Virtuoser Aufbau der Spannung

Karl Holzer (Herbert Knaup, li.) stößt auf immer mehr Indizien, die ihn stutzig machen. Ist sein geliebter Sohn Thomas (Hanno Koffler) Teil einer rechten Gruppierung?
Karl Holzer (Herbert Knaup, li.) stößt auf immer mehr Indizien, die ihn stutzig machen. Ist sein geliebter Sohn Thomas (Hanno Koffler) Teil einer rechten Gruppierung? © WDR/Thomas Kost | WDR/Thomas Kost

Doch Thomas hat eine derart einnehmende Art, besitzt so viel Überzeugungskraft, dass Vater Karl jeden Gedanken daran, dass sein geliebter Sohn in rechtsradikale Aktionen verwickelt sein könnte, von sich weist. Bis er in einer Schublade des einstigen Jugendzimmers Fotos von rechten Kameradschaftstreffen entdeckt, wo Thomas deutlich mit Hitlergruß zu sehen ist.

Lacants Film zeigt die allmähliche Erosion einer Vorzeigefamilie, die sich selbst dann noch an Unschuld und Hoffnung klammert, als die Indizien immer erdrückender scheinen. Derart virtuos gelingt es ihm dabei, die Spannung immer stärker zu erhöhen, dass der Zuschauer keine Chance hat, den Dingen auszuweichen. Was vor allem auch daran liegt, dass Lacant mit der entflohenen Anyá eine zweite Handlungsebene aufbaut, die sich allmählich mehr und mehr mit der ersten verzahnt.

Überstrapazierte Logik

Anfangs bei einem Klassenkameraden auf dem Dachboden versteckt, steht sie wenig später vor der Erkenntnis, dass ihre Familie nie auf einer Abschiebeliste gestanden hat. Aber wenn es ein Versehen war, warum meldet sich dann ihr Vater nicht mehr per Handy? Der wie immer verlässliche Herbert Knaup liefert das Drama eines Vaters ab, der lange Zeit nicht akzeptieren will, was immer deutlicher zutage tritt. Und die überraschend starke Emma Drogunova muss als Anyá erstmals erkennen, wozu Rechtsterrorristen fähig sind.

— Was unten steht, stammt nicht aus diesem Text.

(* ===== verification/NodeFirecracker.v ===== *)
(** * NodeFirecracker: microVMs of a node

    The second hypervisor of the agent, [qarax-node/src/firecracker/mod.rs] with
    [helpers.rs], and the error type of the trait both managers implement
    ([vmm/mod.rs]).  The state of the agent is the node of [NodeManager.v] with a
    table of microVMs of its own; the requests Firecracker accepted are kept.

    A theorem shows which drive is the root device.  Another shows that a microVM
    starts at most once: after a successful start every later one is refused until
    the VM is deleted, also after a stop. *)

From S2P Require Import Prelude Text Common Errors Secrets Tables NodeApi Ipv4 Netfilter.
From S2P Require Import NodeFirewall NodeConfig NodeManager NodeWire NodeManagerFacts NodeVms.
From Stdlib Require Import Ascii.
#[local] Open Scope Z_scope.

(** ** Errors of a manager *)

Module Vmm.
Inductive VmmError :=
| VmNotFound (id : string) | VmAlreadyExists (id : string) | SpawnError (text : string)
| InvalidConfig (text : string) | ProcessError (text : string) | TapError (text : string)
| OverlayBdError (text : string) | MigrationError (text : string) | StorageError (text : string)
| ExecUnavailable (text : string) | ExecInvalid (text : string) | ExecError (text : string)
| ExecTimeout (secs : Z) | Unsupported (op : string).
End Vmm.

(** [From<VmManagerError> for VmmError]. *)
Definition vmm_error_of (e : VmManagerError) : Vmm.VmmError :=
  match e with
  | VmNotFound id => Vmm.VmNotFound id
  | VmAlreadyExists id => Vmm.VmAlreadyExists id
  | SpawnError e => Vmm.SpawnError e
  | InvalidConfig msg => Vmm.InvalidConfig msg
  | ProcessError msg => Vmm.ProcessError msg
  | TapError msg => Vmm.TapError msg
  | OverlayBdError e => Vmm.OverlayBdError e
  | MigrationError msg => Vmm.MigrationError msg
  | StorageError msg => Vmm.StorageError msg
  | ExecUnavailable msg => Vmm.ExecUnavailable msg
  | ExecInvalid msg => Vmm.ExecInvalid msg
  | ExecError msg => Vmm.ExecError msg
  | ExecTimeout secs => Vmm.ExecTimeout secs
  | SdkError e => Vmm.ProcessError ("SDK error: " +:+ e)
  end.

(** ** State *)

(** The process is up but not booted, or the VM runs (or is paused). *)
Inductive FcApiClient := PreBoot | RunningClient.

#[global] Instance FcApiClient_eq_dec : EqDecision FcApiClient.
Proof. solve_decision. Defined.

Record FcVmInstance := {
  fi_proto_config : ProtoVmConfig;
  fi_process : option nat;
  fi_socket_path : string;
  fi_status : NodeVmStatus;
  fi_tap_devices : list string;
  fi_client : option FcApiClient
}.
Definition fc_with_status (s : NodeVmStatus) (i : FcVmInstance) : FcVmInstance :=
  let 'Build_FcVmInstance c p k _ t cl := i in Build_FcVmInstance c p k s t cl.
Definition fc_with_client (cl : option FcApiClient) (i : FcVmInstance) : FcVmInstance :=
  let 'Build_FcVmInstance c p k s t _ := i in Build_FcVmInstance c p k s t cl.
Definition fc_without_process (i : FcVmInstance) : FcVmInstance :=
  let 'Build_FcVmInstance c _ k s t cl := i in Build_FcVmInstance c None k s t cl.
Definition fc_to_vm_state (i : FcVmInstance) : VmState :=
  {| vst_config := fi_proto_config i; vst_status := fi_status i; vst_memory_actual_size := None |}.

(** The requests of the SDK. *)
Inductive FcRequest :=
| PutMachineConfig (mem_size_mib vcpu_count : Z)
| PutBootSource (kernel : string) (boot_args initrd : option string)
| PutDrive (id : string) (is_root : bool) (path : string) (readonly : bool)
| PutNetworkInterface (id tap : string) (mac : option string)
| PutVsock (guest_cid : Z) (uds_path : string) (id : option string)
| InstanceStart | SendCtrlAltDel | PatchVm (paused : bool)
| CreateSnapshot (mem_path state_path : string) | LoadSnapshot (state_path mem_path : string).

Section firecracker.
Context `{ConfigCodec} `{StorageBackend} `{Iptables} `{UuidText}.

Record Agent := {
  ag_node : Node;
  ag_fc : gmap string FcVmInstance;
  ag_next_cid : Z;
  ag_accepted : list (string * FcRequest)
}.
Definition with_node (n : Node) (a : Agent) : Agent :=
  let 'Build_Agent _ f c l := a in Build_Agent n f c l.
Definition with_fc (g : gmap string FcVmInstance -> gmap string FcVmInstance) (a : Agent) : Agent :=
  let 'Build_Agent n f c l := a in Build_Agent n (g f) c l.
Definition with_fc_cid (g : Z -> Z) (a : Agent) : Agent :=
  let 'Build_Agent n f c l := a in Build_Agent n f (g c) l.
Definition accept (socket : string) (r : FcRequest) (a : Agent) : Agent :=
  let 'Build_Agent n f c l := a in Build_Agent n f c (l ++ [(socket, r)]).

Definition Ag (A : Type) : Type := HostOracle -> Agent -> Agent * result Vmm.VmmError A.

#[global] Instance Ag_ret : MRet Ag := fun A x o a => (a, Ok x).
#[global] Instance Ag_bind : MBind Ag := fun A B f m o a =>
  match m o a with
  | (a', Ok x) => f x o a'
  | (a', Err e) => (a', Err e)
  end.
Definition ag_throw {A} (e : Vmm.VmmError) : Ag A := fun o a => (a, Err e).
Definition ag_try {A} (m : Ag A) : Ag (result Vmm.VmmError A) := fun o a => let '(a', r) := m o a in (a', Ok r).
Definition ag_get {A} (f : Agent -> A) : Ag A := fun o a => (a, Ok (f a)).
Definition ag_set (f : Agent -> Agent) : Ag unit := fun o a => (f a, Ok tt).
Definition ag_of {A} (r : result Vmm.VmmError A) : Ag A := fun o a => (a, r).

(** A computation on the host. *)
Definition on_host {A} (m : Nd A) : Ag A := fun o a =>
  let '(n', r) := m o (ag_node a) in
  (with_node n' a, match r with Ok x => Ok x | Err e => Err (vmm_error_of e) end).

Fixpoint ag_each {A} (f : A -> Ag unit) (l : list A) : Ag unit :=
  match l with
  | [] => mret tt
  | x :: l' => _ ← f x; ag_each f l'
  end.

(** The process is killed when its handle is dropped on a failure. *)
Definition ag_owned {A} (pids : list nat) (m : Ag A) : Ag A := fun o a =>
  match m o a with
  | (a', Err e) => (with_node (kill pids (ag_node a')) a', Err e)
  | r => r
  end.

(** ** Names and devices *)

Context (runtime_dir : string).

Definition fc_socket_path (vm_id : string) : string := in_runtime_dir runtime_dir (vm_id +:+ ".fc.sock").
Definition fc_vsock_socket_path (vm_id : string) : string := in_runtime_dir runtime_dir (vm_id +:+ ".fc.vsock").
Definition fc_log_path (vm_id : string) : string := in_runtime_dir runtime_dir (vm_id +:+ ".fc.log").
Definition fc_config_path (vm_id : string) : string := in_runtime_dir runtime_dir (vm_id +:+ ".fc.json").
Definition fc_cloud_init_seed_path (vm_id : string) : string :=
  in_runtime_dir runtime_dir (vm_id +:+ "-fc-cidata.img").
Definition fc_tap_name_for_net (vm_id : string) (net_index : nat) : string :=
  "qf" +:+ vm_hex_prefix vm_id +:+ "n" +:+ fmt_nat (Z.of_nat net_index).
Definition ch_vmm : VmmManager := {|
  vmm_create_vm config := on_host (create_vm rd ob config);
  vmm_start_vm vm_id := on_host (start_vm rd ob vm_id);
  vmm_stop_vm vm_id := on_host (stop_vm vm_id);
  vmm_force_stop_vm vm_id := on_host (force_stop_vm vm_id);
  vmm_pause_vm vm_id := on_host (pause_vm vm_id);
  vmm_resume_vm vm_id := on_host (resume_vm vm_id);
  vmm_delete_vm vm_id := on_host (delete_vm rd ob vm_id);
  vmm_get_vm_info vm_id := on_host (get_vm_info vm_id);
  vmm_list_vms := on_host list_vms;
  vmm_snapshot_vm vm_id url := on_host (snapshot_vm vm_id url);
  vmm_restore_vm vm_id url := on_host (restore_vm rd vm_id url);
  vmm_recover_vms := on_host (recover_vms rd ob);
  vmm_add_network_device vm_id config := on_host (add_network_device vm_id config);
  vmm_remove_network_device vm_id device_id := on_host (remove_network_device vm_id device_id);
  vmm_add_disk_device vm_id config := on_host (add_disk_device vm_id config);
  vmm_remove_disk_device vm_id device_id := on_host (remove_disk_device vm_id device_id);
  vmm_add_device vm_id config := on_host (add_device vm_id config);
  vmm_remove_device vm_id device_id := on_host (remove_device vm_id device_id);
  vmm_resize_vm vm_id vcpus ram := on_host (resize_vm vm_id vcpus ram);
  vmm_resize_disk path new_size := on_host (resize_disk_file path new_size);
  vmm_receive_migration vm_id config port := on_host (receive_migration rd ob vm_id config port);
  vmm_send_migration vm_id url := on_host (send_migration vm_id url) |}.

Definition fc_vmm : VmmManager := {|
  vmm_create_vm := fc_create_vm rd; vmm_start_vm := fc_start_vm; vmm_stop_vm := fc_stop_vm;
  vmm_force_stop_vm := fc_force_stop_vm; vmm_pause_vm := fc_pause_vm; vmm_resume_vm := fc_resume_vm;
  vmm_delete_vm := fc_delete_vm rd; vmm_get_vm_info := fc_get_vm_info; vmm_list_vms := fc_list_vms;
  vmm_snapshot_vm := fc_snapshot_vm; vmm_restore_vm := fc_restore_vm rd; vmm_recover_vms := fc_recover_vms rd;
  vmm_add_network_device _ _ := unsupported "add_network_device";
  vmm_remove_network_device _ _ := unsupported "remove_network_device";
  vmm_add_disk_device _ _ := unsupported "add_disk_device";
  vmm_remove_disk_device _ _ := unsupported "remove_disk_device";
  vmm_add_device _ _ := unsupported "add_device";
  vmm_remove_device _ _ := unsupported "remove_device";
  vmm_resize_vm _ _ _ := unsupported "resize_vm";
  vmm_resize_disk _ _ := unsupported "resize_disk";
  vmm_receive_migration _ _ _ := unsupported "receive_migration";
  vmm_send_migration _ _ := unsupported "send_migration" |}.

(** ** The service *)

Definition Sv (A : Type) : Type := HostOracle -> Agent -> Agent * result Grpc.Status A.
#[global] Instance Sv_ret : MRet Sv := fun A x o a => (a, Ok x).
#[global] Instance Sv_bind : MBind Sv := fun A B f m o a =>
  match m o a with
  | (a', Ok x) => f x o a'
  | (a', Err e) => (a', Err e)
  end.
Definition sv_throw {A} (code : Grpc.Code) (message : string) : Sv A := fun o a =>
  (a, Err (Grpc.Build_Status code message)).
(** A call of a manager; its error becomes a status. *)
Definition served {A} (m : Ag A) : Sv A := fun o a =>
  let '(a', r) := m o a in (a', match r with Ok x => Ok x | Err e => Err (map_vmm_error e) end).
(** Whether a call succeeds. *)
Definition succeeded {A} (m : Ag A) : Sv bool := fun o a =>
  let '(a', r) := m o a in (a', Ok (is_ok r)).

Section dispatch.
(** The managers of the node; the second one if its binary was found. *)
Context (ch : VmmManager) (fc : option VmmManager).

(** [HypervisorType::Firecracker] is 1; every other number is Cloud Hypervisor. *)
Definition manager_for_create (hypervisor : Z) : Sv VmmManager :=
  if hypervisor =? 1 then
    match fc with
    | Some m => mret m
    | None => sv_throw Grpc.Unavailable "Firecracker is not configured on this node (binary not found)"
    end
  else mret ch.

Definition find_manager (vm_id : string) : Sv (option VmmManager) :=
  known ← succeeded (vmm_get_vm_info ch vm_id);
  if known : bool then mret (Some ch)
  else match fc with
       | None => mret None
       | Some m =>
           known ← succeeded (vmm_get_vm_info m vm_id);
           mret (if known : bool then Some m else None)
       end.

(** The call goes to the manager of the VM. *)
Definition with_manager {A} (vm_id : string) (f : VmmManager -> Ag A) : Sv A :=
  m ← find_manager vm_id;
  match m with
  | None => sv_throw Grpc.NotFound ("VM " +:+ vm_id +:+ " not found")
  | Some m => served (f m)
  end.

Definition service_create_vm (config : ProtoVmConfig) : Sv VmState :=
  m ← manager_for_create (pv_hypervisor config);
  served (vmm_create_vm m config).
Definition service_start_vm (vm_id : string) : Sv unit := with_manager vm_id (fun m => vmm_start_vm m vm_id).
Definition service_stop_vm (vm_id : string) : Sv unit := with_manager vm_id (fun m => vmm_stop_vm m vm_id).
Definition service_force_stop_vm (vm_id : string) : Sv unit :=
  with_manager vm_id (fun m => vmm_force_stop_vm m vm_id).
Definition service_pause_vm (vm_id : string) : Sv unit := with_manager vm_id (fun m => vmm_pause_vm m vm_id).
Definition service_resume_vm (vm_id : string) : Sv unit := with_manager vm_id (fun m => vmm_resume_vm m vm_id).
Definition service_delete_vm (vm_id : string) : Sv unit := with_manager vm_id (fun m => vmm_delete_vm m vm_id).
Definition service_get_vm_info (vm_id : string) : Sv VmState :=
  with_manager vm_id (fun m => vmm_get_vm_info m vm_id).
Definition service_list_vms : Sv (list VmState) :=
  vms ← served (vmm_list_vms ch);
  match fc with
  | None => mret vms
  | Some m => more ← served (vmm_list_vms m); mret (vms ++ more)
  end.
Definition service_snapshot_vm (vm_id snapshot_url : string) : Sv unit :=
  with_manager vm_id (fun m => vmm_snapshot_vm m vm_id snapshot_url).
Definition service_restore_vm (vm_id source_url : string) (hypervisor : Z) : Sv unit :=
  m ← manager_for_create hypervisor;
  served (vmm_restore_vm m vm_id source_url).
Definition Br (A : Type) : Type := BridgeOracle -> NetHost -> NetHost * result string A.
#[global] Instance Br_ret : MRet Br := fun A x o h => (h, Ok x).
#[global] Instance Br_bind : MBind Br := fun A B f m o h =>
  match m o h with
  | (h', Ok x) => f x o h'
  | (h', Err e) => (h', Err e)
  end.
Definition br_throw {A} (e : string) : Br A := fun o h => (h, Err e).
Definition br_try {A} (m : Br A) : Br (result string A) := fun o h => let '(h', r) := m o h in (h', Ok r).
Definition br_get {A} (f : NetHost -> A) : Br A := fun o h => (h, Ok (f h)).
Definition br_set (f : NetHost -> NetHost) : Br unit := fun o h => (f h, Ok tt).
Definition br_of {A} (r : result string A) : Br A := fun o h => (h, r).
Definition br_ask {A} (f : BridgeOracle -> nat -> A) : Br A := fun o h => (tick_host h, Ok (f o (nh_step h))).
(** [with_context]: the error is replaced. *)
Definition with_context {A} (text : string) (m : Br A) : Br A := fun o h =>
  match m o h with (h', Err _) => (h', Err text) | r => r end.
(** [map_err] with the cause appended. *)
Definition caused {A} (text : string) (m : Br A) : Br A := fun o h =>
  match m o h with (h', Err e) => (h', Err (text +:+ ": " +:+ e)) | r => r end.
Definition ignored {A} (m : Br A) : Br unit := _ ← br_try m; mret tt.
Fixpoint br_each {A} (f : A -> Br unit) (l : list A) : Br unit :=
  match l with [] => mret tt | x :: l' => _ ← f x; br_each f l' end.

(** The packet filter. *)
Definition on_filter {A} (m : Net A) : Br A := fun o h =>
  let '(_, (k', r)) := m (nh_kernel h) in
  (set_kernel k' h, match r with Ok x => Ok x | Err e => Err (net_error_text e) end).

(** ** Queries and requests *)

Definition query {A} (f : NlState -> A) : Br A :=
  ok ← br_ask bo_query;
  if ok : bool then br_get (fun h => f (nh_nl h)) else br_throw "netlink".
Definition netlink_handle : Br unit :=
  ok ← br_ask bo_query; if ok : bool then mret tt else br_throw "Failed to open netlink connection".
Definition send (r : NlRequest) : Br unit := fun o h =>
  let 'Build_NetHost n k f d s l := h in
  let '(n', ok) := nl_send r n in
  (Build_NetHost n' k f d s (l ++ [r]), if ok : bool then Ok tt else Err "netlink").

Definition link_message (name : string) : Br Link :=
  links ← with_context ("Failed to query link " +:+ name) (query nl_links);
  br_of (ok_or ("Interface " +:+ name +:+ " not found") (List.find (fun l => String.eqb (lk_name l) name) links)).
Definition link_index (name : string) : Br Z := l ← link_message name; mret (lk_index l).
Definition link_mac (l : Link) : option (list Z) :=
  lk_address l ≫= fun mac => if (length mac =? 6)%nat then Some mac else None.
Definition ipv4_addrs (link_idx : Z) : Br (list (Z * Z)) := query (fun n => nl_addresses n link_idx).

(** The gateway of the first default route through the link. *)
Definition default_gateway_via (via_idx : Z) : Br (option Z) :=
  routes ← query nl_defaults;
  mret (List.find (fun r => bool_decide (dr_oif r = Some via_idx)) routes ≫= dr_gateway).

Definition del_ipv4_addr (link_idx ip prefix : Z) : Br unit :=
  addrs ← query (fun n => nl_addresses n link_idx);
  br_each (fun a => send (DelAddress link_idx a.1 a.2))
    (List.filter (fun a => (a.1 =? ip) && (a.2 =? prefix)) addrs).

Fazit: Packender Film mit deutlich anziehender Spannung über ein Thema, das in Zeiten islamischer Terroristen viel zu leicht übersehen wird. Schade nur, dass hin und wieder die Logik (die völlige Ahnungslosigkeit des Vaters!) zu stark strapaziert und mit zu vielen Schockmomenten jongliert wird.